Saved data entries
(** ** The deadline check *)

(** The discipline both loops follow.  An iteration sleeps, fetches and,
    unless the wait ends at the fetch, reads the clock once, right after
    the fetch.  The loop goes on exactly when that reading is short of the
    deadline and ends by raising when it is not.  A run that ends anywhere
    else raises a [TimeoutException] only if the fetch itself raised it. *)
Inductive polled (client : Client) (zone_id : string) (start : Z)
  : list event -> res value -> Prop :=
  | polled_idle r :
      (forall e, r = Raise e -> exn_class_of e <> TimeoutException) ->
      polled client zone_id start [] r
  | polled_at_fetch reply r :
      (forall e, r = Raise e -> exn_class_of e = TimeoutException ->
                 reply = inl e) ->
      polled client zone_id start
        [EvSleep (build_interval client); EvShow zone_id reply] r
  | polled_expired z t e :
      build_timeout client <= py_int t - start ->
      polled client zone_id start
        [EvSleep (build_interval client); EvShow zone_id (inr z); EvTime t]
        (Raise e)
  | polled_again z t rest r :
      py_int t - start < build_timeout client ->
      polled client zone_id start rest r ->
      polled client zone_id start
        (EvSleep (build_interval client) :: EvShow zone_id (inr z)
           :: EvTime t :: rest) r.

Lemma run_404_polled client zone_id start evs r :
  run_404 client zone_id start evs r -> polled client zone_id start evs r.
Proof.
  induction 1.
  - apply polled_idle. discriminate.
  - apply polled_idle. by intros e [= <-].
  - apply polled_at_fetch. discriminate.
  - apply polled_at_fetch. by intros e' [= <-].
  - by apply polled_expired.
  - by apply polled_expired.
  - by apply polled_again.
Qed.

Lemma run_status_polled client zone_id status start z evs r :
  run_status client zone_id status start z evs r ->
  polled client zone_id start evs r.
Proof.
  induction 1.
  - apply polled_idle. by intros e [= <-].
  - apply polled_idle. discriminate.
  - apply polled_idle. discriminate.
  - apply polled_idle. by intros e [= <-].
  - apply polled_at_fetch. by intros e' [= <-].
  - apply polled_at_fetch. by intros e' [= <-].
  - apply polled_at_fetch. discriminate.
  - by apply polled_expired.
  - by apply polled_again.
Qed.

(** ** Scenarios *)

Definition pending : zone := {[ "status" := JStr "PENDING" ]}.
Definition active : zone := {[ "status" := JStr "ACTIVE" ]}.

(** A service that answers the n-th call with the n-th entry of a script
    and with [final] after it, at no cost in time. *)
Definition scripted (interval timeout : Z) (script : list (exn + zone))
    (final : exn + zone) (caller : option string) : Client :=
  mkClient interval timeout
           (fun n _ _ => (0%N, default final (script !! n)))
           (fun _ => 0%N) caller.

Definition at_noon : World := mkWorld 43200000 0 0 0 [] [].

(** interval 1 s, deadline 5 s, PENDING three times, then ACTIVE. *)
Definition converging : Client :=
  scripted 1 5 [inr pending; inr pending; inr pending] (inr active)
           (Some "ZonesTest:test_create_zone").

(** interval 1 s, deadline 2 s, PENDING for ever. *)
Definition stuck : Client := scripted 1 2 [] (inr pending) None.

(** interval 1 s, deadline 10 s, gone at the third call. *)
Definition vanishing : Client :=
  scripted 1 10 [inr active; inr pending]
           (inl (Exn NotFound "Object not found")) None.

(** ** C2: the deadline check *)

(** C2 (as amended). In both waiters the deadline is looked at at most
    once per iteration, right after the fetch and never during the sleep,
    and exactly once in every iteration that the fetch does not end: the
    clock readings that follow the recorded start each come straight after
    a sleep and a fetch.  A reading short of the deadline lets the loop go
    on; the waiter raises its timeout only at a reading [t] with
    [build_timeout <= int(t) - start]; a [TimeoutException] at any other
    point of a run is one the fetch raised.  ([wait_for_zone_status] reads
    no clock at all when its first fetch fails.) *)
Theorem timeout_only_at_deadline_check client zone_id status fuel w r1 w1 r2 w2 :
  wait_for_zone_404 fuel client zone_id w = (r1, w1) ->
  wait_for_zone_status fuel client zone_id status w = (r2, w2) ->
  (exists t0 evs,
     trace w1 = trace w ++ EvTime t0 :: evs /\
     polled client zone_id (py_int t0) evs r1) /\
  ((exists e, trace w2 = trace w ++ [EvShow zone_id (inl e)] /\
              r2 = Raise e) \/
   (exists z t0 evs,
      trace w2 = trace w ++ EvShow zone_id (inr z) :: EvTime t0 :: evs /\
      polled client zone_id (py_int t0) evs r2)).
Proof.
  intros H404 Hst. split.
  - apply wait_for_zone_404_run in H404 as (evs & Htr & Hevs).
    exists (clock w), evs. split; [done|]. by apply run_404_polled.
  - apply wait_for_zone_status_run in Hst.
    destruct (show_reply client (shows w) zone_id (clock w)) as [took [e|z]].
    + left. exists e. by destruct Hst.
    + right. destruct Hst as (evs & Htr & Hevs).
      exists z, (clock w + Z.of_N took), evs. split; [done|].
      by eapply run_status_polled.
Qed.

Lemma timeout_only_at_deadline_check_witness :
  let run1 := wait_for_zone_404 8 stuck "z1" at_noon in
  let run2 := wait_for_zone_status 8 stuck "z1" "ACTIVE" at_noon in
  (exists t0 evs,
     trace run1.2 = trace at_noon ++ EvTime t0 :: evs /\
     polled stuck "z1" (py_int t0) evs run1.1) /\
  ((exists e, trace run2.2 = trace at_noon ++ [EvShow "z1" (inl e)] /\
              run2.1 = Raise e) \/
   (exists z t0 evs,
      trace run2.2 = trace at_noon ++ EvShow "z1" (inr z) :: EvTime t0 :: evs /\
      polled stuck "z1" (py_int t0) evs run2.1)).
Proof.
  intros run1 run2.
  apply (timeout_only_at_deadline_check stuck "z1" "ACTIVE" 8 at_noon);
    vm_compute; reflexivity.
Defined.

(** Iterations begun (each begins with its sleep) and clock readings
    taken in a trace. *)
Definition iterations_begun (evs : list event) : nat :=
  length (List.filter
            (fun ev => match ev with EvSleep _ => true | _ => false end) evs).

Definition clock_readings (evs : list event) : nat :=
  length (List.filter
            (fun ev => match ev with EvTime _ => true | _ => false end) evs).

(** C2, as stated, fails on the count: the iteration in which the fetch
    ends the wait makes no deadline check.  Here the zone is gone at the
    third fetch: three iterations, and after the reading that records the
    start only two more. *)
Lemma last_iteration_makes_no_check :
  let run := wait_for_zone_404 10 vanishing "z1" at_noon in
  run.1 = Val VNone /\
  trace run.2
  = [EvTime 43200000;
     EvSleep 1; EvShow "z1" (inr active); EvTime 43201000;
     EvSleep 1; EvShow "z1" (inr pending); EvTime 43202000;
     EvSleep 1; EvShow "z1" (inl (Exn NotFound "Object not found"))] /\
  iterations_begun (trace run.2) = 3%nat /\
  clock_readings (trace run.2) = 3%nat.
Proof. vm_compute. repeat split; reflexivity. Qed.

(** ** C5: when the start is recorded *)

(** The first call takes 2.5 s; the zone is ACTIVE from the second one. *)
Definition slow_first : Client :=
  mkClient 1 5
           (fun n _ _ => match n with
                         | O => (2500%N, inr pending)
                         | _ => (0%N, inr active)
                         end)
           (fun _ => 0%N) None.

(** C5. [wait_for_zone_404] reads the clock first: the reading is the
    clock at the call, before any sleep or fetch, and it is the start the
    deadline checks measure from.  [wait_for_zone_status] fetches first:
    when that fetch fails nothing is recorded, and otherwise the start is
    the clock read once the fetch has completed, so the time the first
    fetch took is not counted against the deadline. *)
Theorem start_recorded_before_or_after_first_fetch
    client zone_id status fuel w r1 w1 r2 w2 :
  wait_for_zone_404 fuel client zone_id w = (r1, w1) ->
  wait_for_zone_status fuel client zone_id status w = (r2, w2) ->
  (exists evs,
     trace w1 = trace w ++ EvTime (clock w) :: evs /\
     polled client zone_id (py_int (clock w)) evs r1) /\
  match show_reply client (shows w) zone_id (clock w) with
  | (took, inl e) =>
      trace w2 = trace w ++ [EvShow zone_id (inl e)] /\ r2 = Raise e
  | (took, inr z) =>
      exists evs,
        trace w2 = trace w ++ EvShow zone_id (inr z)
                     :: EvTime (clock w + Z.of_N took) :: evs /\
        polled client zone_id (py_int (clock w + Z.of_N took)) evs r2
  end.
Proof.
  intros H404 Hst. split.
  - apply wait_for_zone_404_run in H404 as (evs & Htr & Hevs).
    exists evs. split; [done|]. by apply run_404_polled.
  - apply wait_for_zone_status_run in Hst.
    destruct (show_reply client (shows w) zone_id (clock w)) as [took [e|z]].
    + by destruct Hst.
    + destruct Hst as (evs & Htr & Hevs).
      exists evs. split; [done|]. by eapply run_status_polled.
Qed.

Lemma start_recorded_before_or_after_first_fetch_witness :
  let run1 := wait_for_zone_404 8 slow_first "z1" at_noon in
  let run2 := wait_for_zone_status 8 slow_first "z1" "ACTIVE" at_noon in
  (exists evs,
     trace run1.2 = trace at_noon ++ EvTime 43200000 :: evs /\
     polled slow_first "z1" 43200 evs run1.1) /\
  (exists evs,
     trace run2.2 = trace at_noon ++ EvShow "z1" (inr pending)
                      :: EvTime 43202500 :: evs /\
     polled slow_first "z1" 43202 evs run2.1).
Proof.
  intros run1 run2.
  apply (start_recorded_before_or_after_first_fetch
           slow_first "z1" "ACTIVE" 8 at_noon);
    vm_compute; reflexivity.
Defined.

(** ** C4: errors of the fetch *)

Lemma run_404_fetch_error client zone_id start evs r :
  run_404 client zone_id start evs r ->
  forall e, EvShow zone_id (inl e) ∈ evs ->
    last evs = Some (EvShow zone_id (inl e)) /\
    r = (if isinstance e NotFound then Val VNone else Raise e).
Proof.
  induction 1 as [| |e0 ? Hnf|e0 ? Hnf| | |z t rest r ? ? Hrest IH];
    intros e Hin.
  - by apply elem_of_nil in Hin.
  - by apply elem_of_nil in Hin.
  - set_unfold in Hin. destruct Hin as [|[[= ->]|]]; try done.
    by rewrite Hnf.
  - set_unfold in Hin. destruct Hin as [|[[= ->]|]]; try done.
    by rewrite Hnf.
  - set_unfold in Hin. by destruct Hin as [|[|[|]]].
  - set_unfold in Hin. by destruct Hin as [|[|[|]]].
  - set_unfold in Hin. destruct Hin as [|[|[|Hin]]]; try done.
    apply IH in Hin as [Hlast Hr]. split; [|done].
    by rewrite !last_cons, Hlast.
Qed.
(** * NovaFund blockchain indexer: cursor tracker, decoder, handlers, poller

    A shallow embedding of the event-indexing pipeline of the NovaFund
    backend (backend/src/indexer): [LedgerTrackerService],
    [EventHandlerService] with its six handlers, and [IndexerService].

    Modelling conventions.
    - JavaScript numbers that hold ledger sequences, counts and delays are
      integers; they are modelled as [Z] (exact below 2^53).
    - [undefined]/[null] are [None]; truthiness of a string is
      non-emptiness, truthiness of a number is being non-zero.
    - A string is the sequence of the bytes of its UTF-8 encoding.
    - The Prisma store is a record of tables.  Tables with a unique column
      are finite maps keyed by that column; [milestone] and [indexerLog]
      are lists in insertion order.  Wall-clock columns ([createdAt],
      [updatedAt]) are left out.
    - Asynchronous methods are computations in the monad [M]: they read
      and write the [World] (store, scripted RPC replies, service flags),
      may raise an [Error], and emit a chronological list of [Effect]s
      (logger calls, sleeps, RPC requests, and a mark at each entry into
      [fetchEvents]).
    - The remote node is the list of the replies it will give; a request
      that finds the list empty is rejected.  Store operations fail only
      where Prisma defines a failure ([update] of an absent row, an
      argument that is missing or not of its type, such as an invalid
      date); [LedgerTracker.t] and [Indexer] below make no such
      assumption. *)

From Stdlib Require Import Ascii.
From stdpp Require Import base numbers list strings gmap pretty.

→ **What is needed**: Extract exactly and only the lines above from the line containing "Definition at_noon : World" through the line containing "((exists e, trace w2", both end lines included.

→ **Response box**:
Definition at_noon : World := mkWorld 43200000 0 0 0 [] [].

(** interval 1 s, deadline 5 s, PENDING three times, then ACTIVE. *)
Definition converging : Client :=
  scripted 1 5 [inr pending; inr pending; inr pending] (inr active)
           (Some "ZonesTest:test_create_zone").

(** interval 1 s, deadline 2 s, PENDING for ever. *)
Definition stuck : Client := scripted 1 2 [] (inr pending) None.

(** interval 1 s, deadline 10 s, gone at the third call. *)
Definition vanishing : Client :=
  scripted 1 10 [inr active; inr pending]
           (inl (Exn NotFound "Object not found")) None.

(** ** C2: the deadline check *)

(** C2 (as amended). In both waiters the deadline is looked at at most
    once per iteration, right after the fetch and never during the sleep,
    and exactly once in every iteration that the fetch does not end: the
    clock readings that follow the recorded start each come straight after
    a sleep and a fetch.  A reading short of the deadline lets the loop go
    on; the waiter raises its timeout only at a reading [t] with
    [build_timeout <= int(t) - start]; a [TimeoutException] at any other
    point of a run is one the fetch raised.  ([wait_for_zone_status] reads
    no clock at all when its first fetch fails.) *)
Theorem timeout_only_at_deadline_check client zone_id status fuel w r1 w1 r2 w2 :
  wait_for_zone_404 fuel client zone_id w = (r1, w1) ->
  wait_for_zone_status fuel client zone_id status w = (r2, w2) ->
  (exists t0 evs,
     trace w1 = trace w ++ EvTime t0 :: evs /\
     polled client zone_id (py_int t0) evs r1) /\
  ((exists e, trace w2 = trace w ++ [EvShow zone_id (inl e)] /\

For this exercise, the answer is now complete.